##### DATASET EXCERPTS

(* ===== verification/Visit.v ===== *)
(** One provider at a time: what every execution of [tryGroupResilient] does,
    whatever its attempts return.

    The trace vocabulary ([tries], [grants], ...) projects an execution to the
    calls it made; the router's properties (Router.v) use it too. *)
From S2P Require Import Prelude Errors CircuitBreaker Reader Evidence Prog Dispatch Pool.
#[local] Open Scope prog_scope.

(** ** What a trace shows *)

Definition ev_try (e : event) : option (providerGroup * try_args * presult) :=
  match e with
  | Ev q a => match q return ans q -> option (providerGroup * try_args * presult) with
              | QTry g t => fun r => Some (g, t, r)
              | _ => fun _ => None
              end a
  end.

(** A lease the breaker granted. *)
Definition ev_grant (e : event) : option (providerGroup * circuitBreakerLease) :=
  match e with
  | Ev q a => match q return ans q -> option (providerGroup * circuitBreakerLease) with
              | QAcquire g => fun r => match r with (lease, None) => Some (g, lease) | _ => None end
              | _ => fun _ => None
              end a
  end.

Definition ev_complete (e : event) : option (providerGroup * circuitBreakerLease) :=
  match e with
  | Ev q _ => match q with QComplete g lease _ => Some (g, lease) | _ => None end
  end.

Definition ev_acquire (e : event) : option providerGroup :=
  match e with
  | Ev q _ => match q with QAcquire g => Some g | _ => None end
  end.

Definition tries (tr : list event) := omap ev_try tr.
Definition grants (tr : list event) := omap ev_grant tr.
Definition completes (tr : list event) := omap ev_complete tr.
Definition acquires (tr : list event) := omap ev_acquire tr.

(** The evidence of the attempts, in the order they ended. *)
Definition evidence (tr : list event) : list AttemptEvidence :=
  concat ((fun '(_, _, (resp, _, _)) => rs_Attempts resp) <$> tries tr).

(** The attempt met a connection older than the retry asks for, and did nothing. *)
Definition fresh_required (t : providerGroup * try_args * presult) : bool :=
  let '(_, _, (resp, _, _)) := t in Is (rs_Err resp) (TSentinel errFreshTransportRequired).

(** Attempts that reached a connection. *)
Definition real_tries (tr : list event) := List.filter (fun t => negb (fresh_required t)) (tries tr).
Definition stale_tries (tr : list event) := List.filter fresh_required (tries tr).

(** The attempt streamed bytes into the caller's writer and reported its end. *)
Definition streamed (t : providerGroup * try_args * presult) : bool :=
  let '(_, a, (resp, ok, _)) := t in ok && ta_hasWriter a && attemptCommittedResp resp.

Lemma tries_app t u : tries (t ++ u) = tries t ++ tries u.
Proof. apply omap_app. Qed.
Lemma grants_app t u : grants (t ++ u) = grants t ++ grants u.
Proof. apply omap_app. Qed.
Lemma completes_app t u : completes (t ++ u) = completes t ++ completes u.
Proof. apply omap_app. Qed.
Lemma acquires_app t u : acquires (t ++ u) = acquires t ++ acquires u.
Proof. apply omap_app. Qed.
Lemma evidence_app t u : evidence (t ++ u) = evidence t ++ evidence u.
Proof. unfold evidence. by rewrite tries_app, fmap_app, concat_app. Qed.
Lemma real_tries_app t u : real_tries (t ++ u) = real_tries t ++ real_tries u.
Proof. unfold real_tries. by rewrite tries_app, filter_app. Qed.
Lemma stale_tries_app t u : stale_tries (t ++ u) = stale_tries t ++ stale_tries u.
Proof. unfold stale_tries. by rewrite tries_app, filter_app. Qed.
Lemma tries_cons e t : tries (e :: t) = option_list (ev_try e) ++ tries t.
Proof. unfold tries. simpl. by destruct (ev_try e). Qed.
Lemma grants_cons e t : grants (e :: t) = option_list (ev_grant e) ++ grants t.
Proof. unfold grants. simpl. by destruct (ev_grant e). Qed.
Lemma completes_cons e t : completes (e :: t) = option_list (ev_complete e) ++ completes t.
Proof. unfold completes. simpl. by destruct (ev_complete e). Qed.
Lemma acquires_cons e t : acquires (e :: t) = option_list (ev_acquire e) ++ acquires t.
Proof. unfold acquires. simpl. by destruct (ev_acquire e). Qed.
Lemma evidence_cons e t :
  evidence (e :: t) = concat ((fun '(_, _, (resp, _, _)) => rs_Attempts resp) <$> option_list (ev_try e)) ++ evidence t.
Proof. unfold evidence. rewrite tries_cons. by destruct (ev_try e) as [[[? ?] [[? ?] ?]]|]; simpl; [rewrite app_nil_r|]. Qed.
Create Rewrite HintDb trace.
#[export] Hint Rewrite tries_cons grants_cons completes_cons acquires_cons evidence_cons
  tries_app grants_app completes_app acquires_app evidence_app
  real_tries_app stale_tries_app : trace.

Lemma tries_split tr : length (tries tr) = (length (real_tries tr) + length (stale_tries tr))%nat.
Proof.
  unfold real_tries, stale_tries. induction (tries tr) as [|t l IH]; [done|]. simpl.
  destruct (fresh_required t); simpl; lia.
Qed.

Definition try_fresh (t : providerGroup * try_args * presult) : bool := ta_freshTransport (snd (fst t)).

(** ** The retry loop *)

Section Visit.
Context {P R : Type} (execP : P -> list event -> option R -> Prop).
Abbreviation sat := (Prog.sat (A := presult) execP).

(** The same request, up to the demand for a fresh transport. *)
Definition same_request (a a' : try_args) : Prop :=
  a' = a \/ a' = a <| ta_freshTransport := true |>.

##########

Give the entries again in full, exactly as they were written above.

(* ===== verification/Visit.v ===== *)
(** One provider at a time: what every execution of [tryGroupResilient] does,
    whatever its attempts return.

    The trace vocabulary ([tries], [grants], ...) projects an execution to the
    calls it made; the router's properties (Router.v) use it too. *)
From S2P Require Import Prelude Errors CircuitBreaker Reader Evidence Prog Dispatch Pool.
#[local] Open Scope prog_scope.

(** ** What a trace shows *)

Definition ev_try (e : event) : option (providerGroup * try_args * presult) :=
  match e with
  | Ev q a => match q return ans q -> option (providerGroup * try_args * presult) with
              | QTry g t => fun r => Some (g, t, r)
              | _ => fun _ => None
              end a
  end.

(** A lease the breaker granted. *)
Definition ev_grant (e : event) : option (providerGroup * circuitBreakerLease) :=
  match e with
  | Ev q a => match q return ans q -> option (providerGroup * circuitBreakerLease) with
              | QAcquire g => fun r => match r with (lease, None) => Some (g, lease) | _ => None end
              | _ => fun _ => None
              end a
  end.

Definition ev_complete (e : event) : option (providerGroup * circuitBreakerLease) :=
  match e with
  | Ev q _ => match q with QComplete g lease _ => Some (g, lease) | _ => None end
  end.

Definition ev_acquire (e : event) : option providerGroup :=
  match e with
  | Ev q _ => match q with QAcquire g => Some g | _ => None end
  end.

Definition tries (tr : list event) := omap ev_try tr.
Definition grants (tr : list event) := omap ev_grant tr.
Definition completes (tr : list event) := omap ev_complete tr.
Definition acquires (tr : list event) := omap ev_acquire tr.

(** The evidence of the attempts, in the order they ended. *)
Definition evidence (tr : list event) : list AttemptEvidence :=
  concat ((fun '(_, _, (resp, _, _)) => rs_Attempts resp) <$> tries tr).

(** The attempt met a connection older than the retry asks for, and did nothing. *)
Definition fresh_required (t : providerGroup * try_args * presult) : bool :=
  let '(_, _, (resp, _, _)) := t in Is (rs_Err resp) (TSentinel errFreshTransportRequired).

(** Attempts that reached a connection. *)
Definition real_tries (tr : list event) := List.filter (fun t => negb (fresh_required t)) (tries tr).
Definition stale_tries (tr : list event) := List.filter fresh_required (tries tr).

(** The attempt streamed bytes into the caller's writer and reported its end. *)
Definition streamed (t : providerGroup * try_args * presult) : bool :=
  let '(_, a, (resp, ok, _)) := t in ok && ta_hasWriter a && attemptCommittedResp resp.

Lemma tries_app t u : tries (t ++ u) = tries t ++ tries u.
Proof. apply omap_app. Qed.
Lemma grants_app t u : grants (t ++ u) = grants t ++ grants u.
Proof. apply omap_app. Qed.
Lemma completes_app t u : completes (t ++ u) = completes t ++ completes u.
Proof. apply omap_app. Qed.
Lemma acquires_app t u : acquires (t ++ u) = acquires t ++ acquires u.
Proof. apply omap_app. Qed.
Lemma evidence_app t u : evidence (t ++ u) = evidence t ++ evidence u.
Proof. unfold evidence. by rewrite tries_app, fmap_app, concat_app. Qed.
Lemma real_tries_app t u : real_tries (t ++ u) = real_tries t ++ real_tries u.
Proof. unfold real_tries. by rewrite tries_app, filter_app. Qed.
Lemma stale_tries_app t u : stale_tries (t ++ u) = stale_tries t ++ stale_tries u.
Proof. unfold stale_tries. by rewrite tries_app, filter_app. Qed.
Lemma tries_cons e t : tries (e :: t) = option_list (ev_try e) ++ tries t.
Proof. unfold tries. simpl. by destruct (ev_try e). Qed.
Lemma grants_cons e t : grants (e :: t) = option_list (ev_grant e) ++ grants t.
Proof. unfold grants. simpl. by destruct (ev_grant e). Qed.
Lemma completes_cons e t : completes (e :: t) = option_list (ev_complete e) ++ completes t.
Proof. unfold completes. simpl. by destruct (ev_complete e). Qed.
Lemma acquires_cons e t : acquires (e :: t) = option_list (ev_acquire e) ++ acquires t.
Proof. unfold acquires. simpl. by destruct (ev_acquire e). Qed.
Lemma evidence_cons e t :
  evidence (e :: t) = concat ((fun '(_, _, (resp, _, _)) => rs_Attempts resp) <$> option_list (ev_try e)) ++ evidence t.
Proof. unfold evidence. rewrite tries_cons. by destruct (ev_try e) as [[[? ?] [[? ?] ?]]|]; simpl; [rewrite app_nil_r|]. Qed.
Create Rewrite HintDb trace.
#[export] Hint Rewrite tries_cons grants_cons completes_cons acquires_cons evidence_cons
  tries_app grants_app completes_app acquires_app evidence_app
  real_tries_app stale_tries_app : trace.

Lemma tries_split tr : length (tries tr) = (length (real_tries tr) + length (stale_tries tr))%nat.
Proof.
  unfold real_tries, stale_tries. induction (tries tr) as [|t l IH]; [done|]. simpl.
  destruct (fresh_required t); simpl; lia.
Qed.

Definition try_fresh (t : providerGroup * try_args * presult) : bool := ta_freshTransport (snd (fst t)).

(** ** The retry loop *)

Section Visit.
Context {P R : Type} (execP : P -> list event -> option R -> Prop).
Abbreviation sat := (Prog.sat (A := presult) execP).

(** The same request, up to the demand for a fresh transport. *)
Definition same_request (a a' : try_args) : Prop :=
  a' = a \/ a' = a <| ta_freshTransport := true |>.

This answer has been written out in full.